Data excerpts
Definition part_pieces (id : string) (output index : Z) (part : Value) : Fragments :=
  of_result (string_of part "type") (fun kind =>
  of_result (part_field kind) (fun '(field, member) =>
  of_string (value_get member part) (KResponses id output index field))).
Definition parts_pieces (id : string) (output : Z) (parts : option Value) : Fragments :=
  match parts with
  | Some parts => flat (fun e => part_pieces id output e.1 e.2) (enumerate (default [] (value_as_array parts)))
  | None => []
  end.
Definition item_pieces (output : Z) (id : string) (item : Value) : Fragments :=
  of_result (string_of item "type") (fun kind =>
  if str_eqb kind "function_call" || str_eqb kind "custom_tool_call" then
    let '(member, field) := item_members kind in
    of_string (value_get member item) (KResponses id output 0 field)
  else if str_eqb kind "message" then parts_pieces id output (value_get "content" item)
  else if str_eqb kind "reasoning" then
    flat (fun member => parts_pieces id output (value_get member item)) ["content"; "summary"]
  else []).
Definition delta_pieces (output : Z) (id : string) (kind : string) (v : Value) : Fragments :=
  match strip_suffix_str ".delta" kind with
  | Some stem =>
      match text_event stem with
      | Some (field, subindex) =>
          of_result (match subindex with Some f => index_of v f | None => Ok 0 end) (fun part =>
          of_string (value_get "delta" v) (KResponses id output part field))
      | None => []
      end
  | None => []
  end.
Definition fragments_responses (v : Value) : Fragments :=
  of_result (string_of v "type") (fun kind =>
  of_result (index_of v "output_index") (fun output =>
  if str_eqb kind "response.output_item.added" then
    let item := value_index "item" v in
    of_result (string_of item "id") (fun id => item_pieces output id item)
  else of_result (string_of v "item_id") (fun id =>
    if str_eqb kind "response.content_part.added" then
      of_result (index_of v "content_index") (fun i => part_pieces id output i (value_index "part" v))
    else if str_eqb kind "response.reasoning_summary_part.added" then
      of_result (index_of v "summary_index") (fun i => part_pieces id output i (value_index "part" v))
    else delta_pieces output id kind v))).

Definition fragments (protocol : ProfileLlmProtocol) (v : Value) : Fragments :=
  match protocol with
  | AnthropicMessages => fragments_anthropic v
  | OpenAiChat => fragments_chat v
  | OpenAiResponses => fragments_responses v
  | _ => []
  end.
End Fragments.

(** ** The invariant *)

(** Everything pushed so far, with its channel and the start of its frame. *)
Abbreviation Pushed := (list (Key * (list Z * Z))).
Definition channel (key : Key) (h : Pushed) : History :=
  map snd (List.filter (fun e => bool_decide (e.1 = key)) h).
Definition tagged (frame : Z) (l : list (Key * list Z)) : Pushed := map (fun e => (e.1, (e.2, frame))) l.

Lemma channel_app key h1 h2 : channel key (h1 ++ h2) = channel key h1 ++ channel key h2.
Proof. unfold channel. by rewrite List.filter_app, map_app. Qed.
Lemma channel_same key piece : channel key [(key, piece)] = [piece].
Proof. unfold channel. cbn. by rewrite bool_decide_eq_true_2. Qed.
Lemma channel_other key key' piece : key' <> key -> channel key [(key', piece)] = [].
Proof. intros H. unfold channel. cbn. by rewrite bool_decide_eq_false_2. Qed.
Lemma tagged_app frame a b : tagged frame (a ++ b) = tagged frame a ++ tagged frame b.
Proof. apply map_app. Qed.

Section WithLibraries.
Context {MC : Memchr} {EN : Encodings} {ML : MemchrLaws} {SJ : Serde}.
Context (secret auth : list Z) (Hsecret : secret <> []).
Notation needles := (sealing_needles secret auth).
Notation hold := (max_length (sealing_needles secret auth) * 6 + 5).

(** [h] was pushed by frames that start up to [frame]; what is withheld starts at
    [lo] or later. *)
Record obs_ok (protocol : ProfileLlmProtocol) (h : Pushed) (lo frame : Z) (o : Observer) : Prop := {
  obs_protocol : ob_protocol o = protocol;
  obs_open key t : ob_channels o !! key = Some t ->
    tail_ok secret (channel key h) t /\ Forall (fun x => lo <= x.2 <= frame) (tl_frames t);
  obs_new key : ob_channels o !! key = None -> key ∉ ob_closed o -> channel key h = [];
  obs_closed key : key ∈ ob_closed o -> ob_channels o !! key = None;
  obs_clean key : clean secret (text (channel key h));
  obs_terminal start status : ob_terminal o = Some (start, status) -> lo <= start <= frame;
}.

Lemma observer_new_ok protocol : obs_ok protocol [] 0 0 (observer_new protocol).
Proof. split; cbn; try done. intros key. by apply clean_nil. Qed.
Lemma obs_ok_later protocol h lo frame frame' o :
  obs_ok protocol h lo frame o -> frame <= frame' -> obs_ok protocol h lo frame' o.
Proof.
  intros [H1 H2 H3 H4 Hc H5] Hle. split; try done.
  - intros key t Ht. destruct (H2 key t Ht) as [? Hf]. split; [done|].
    eapply Forall_impl; [exact Hf|]. cbn. intros x Hx. lia.
  - intros start status E. specialize (H5 _ _ E). lia.
Qed.
(** Fields the invariant does not mention. *)
Definition same_texts (o o' : Observer) : Prop :=
  ob_protocol o' = ob_protocol o /\ ob_channels o' = ob_channels o /\ ob_closed o' = ob_closed o /\
  ob_terminal o' = ob_terminal o.
Lemma obs_ok_same p h lo frame o o' : same_texts o o' -> obs_ok p h lo frame o -> obs_ok p h lo frame o'.
Proof. intros (E1 & E2 & E3 & E4) [? ? ? ? ? ?]. split; rewrite ?E1, ?E2, ?E3, ?E4; done. Qed.

(** Computations that leave the channels alone. *)
Definition neutral {A} (m : M Observer A) : Prop :=
  forall o, wp m (fun _ o' => same_texts o o') (fun _ _ => True) o.
Lemma same_refl o : same_texts o o.
Proof. done. Qed.
Lemma same_trans o1 o2 o3 : same_texts o1 o2 -> same_texts o2 o3 -> same_texts o1 o3.
Proof. intros (?&?&?&?) (?&?&?&?). repeat split; congruence. Qed.
Lemma neutral_ret {A} (a : A) : neutral (mret a).
Proof. intros o. apply wp_ret, same_refl. Qed.
Lemma neutral_bind {A B} (m : M Observer A) (f : A -> M Observer B) :
  neutral m -> (forall a, neutral (f a)) -> neutral (x ← m; f x).
Proof.
  intros Hm Hf o. apply wp_bind. eapply wp_mono; [apply Hm| |done]. cbn. intros a o1 H1.
  eapply wp_mono; [apply Hf| |done]. cbn. intros b o2 H2. by eapply same_trans.
Qed.
Lemma neutral_gets {A} (f : Observer -> A) : neutral (gets f).
Proof. intros o. apply wp_gets, same_refl. Qed.
Lemma neutral_modify f : (forall o, same_texts o (f o)) -> neutral (modify f).
Proof. intros H o. by apply wp_modify. Qed.
Lemma neutral_lift {A} (r : result BrokerError A) : neutral (lift r).
Proof. intros o. apply wp_lift; [intros; apply same_refl|done]. Qed.
Lemma neutral_check b e : neutral (check b e).
Proof. intros o. apply wp_check; [done|intros; apply same_refl]. Qed.
Lemma neutral_each {A} (f : A -> M Observer unit) l : (forall x, neutral (f x)) -> neutral (each f l).
Proof. induction l as [|x l IH]; intros H; cbn; [apply neutral_ret|]. apply neutral_bind; auto. Qed.

Lemma same_usage value o : same_texts o (ob_usage value o).
Proof. unfold ob_usage. by repeat case_match. Qed.
Lemma same_chat_usage choices v o : same_texts o (chat_usage choices v o).
Proof.
  unfold chat_usage. case_match; [|done]. eapply same_trans; [|apply same_usage]. by case_match.
Qed.

Ltac neutral_go :=
  repeat match goal with
  | |- neutral (mbind _ _) => apply neutral_bind; [|intros ?]
  | |- neutral (mret _) => apply neutral_ret
  | |- neutral (gets _) => apply neutral_gets
  | |- neutral (lift _) => apply neutral_lift
  | |- neutral (check _ _) => apply neutral_check
  | |- neutral (raise _) => by intros ?
  | |- neutral (each _ _) => apply neutral_each; intros ?
  | |- neutral (modify _) => apply neutral_modify; intros ?; (done || apply same_usage || apply same_chat_usage)
  | |- neutral (match ?x with _ => _ end) => destruct x
  | |- neutral (if ?x then _ else _) => destruct x
  end.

• [EXERCISE DIRECTIONS]
Could you return all lines from the data above that contain the string "Definition"?

• [RESULT FOR THIS EXERCISE]
Definition part_pieces (id : string) (output index : Z) (part : Value) : Fragments :=
Definition parts_pieces (id : string) (output : Z) (parts : option Value) : Fragments :=
Definition item_pieces (output : Z) (id : string) (item : Value) : Fragments :=
Definition delta_pieces (output : Z) (id : string) (kind : string) (v : Value) : Fragments :=
Definition fragments_responses (v : Value) : Fragments :=
Definition fragments (protocol : ProfileLlmProtocol) (v : Value) : Fragments :=
Definition channel (key : Key) (h : Pushed) : History :=
Definition tagged (frame : Z) (l : list (Key * list Z)) : Pushed := map (fun e => (e.1, (e.2, frame))) l.
Definition same_texts (o o' : Observer) : Prop :=
Definition neutral {A} (m : M Observer A) : Prop :=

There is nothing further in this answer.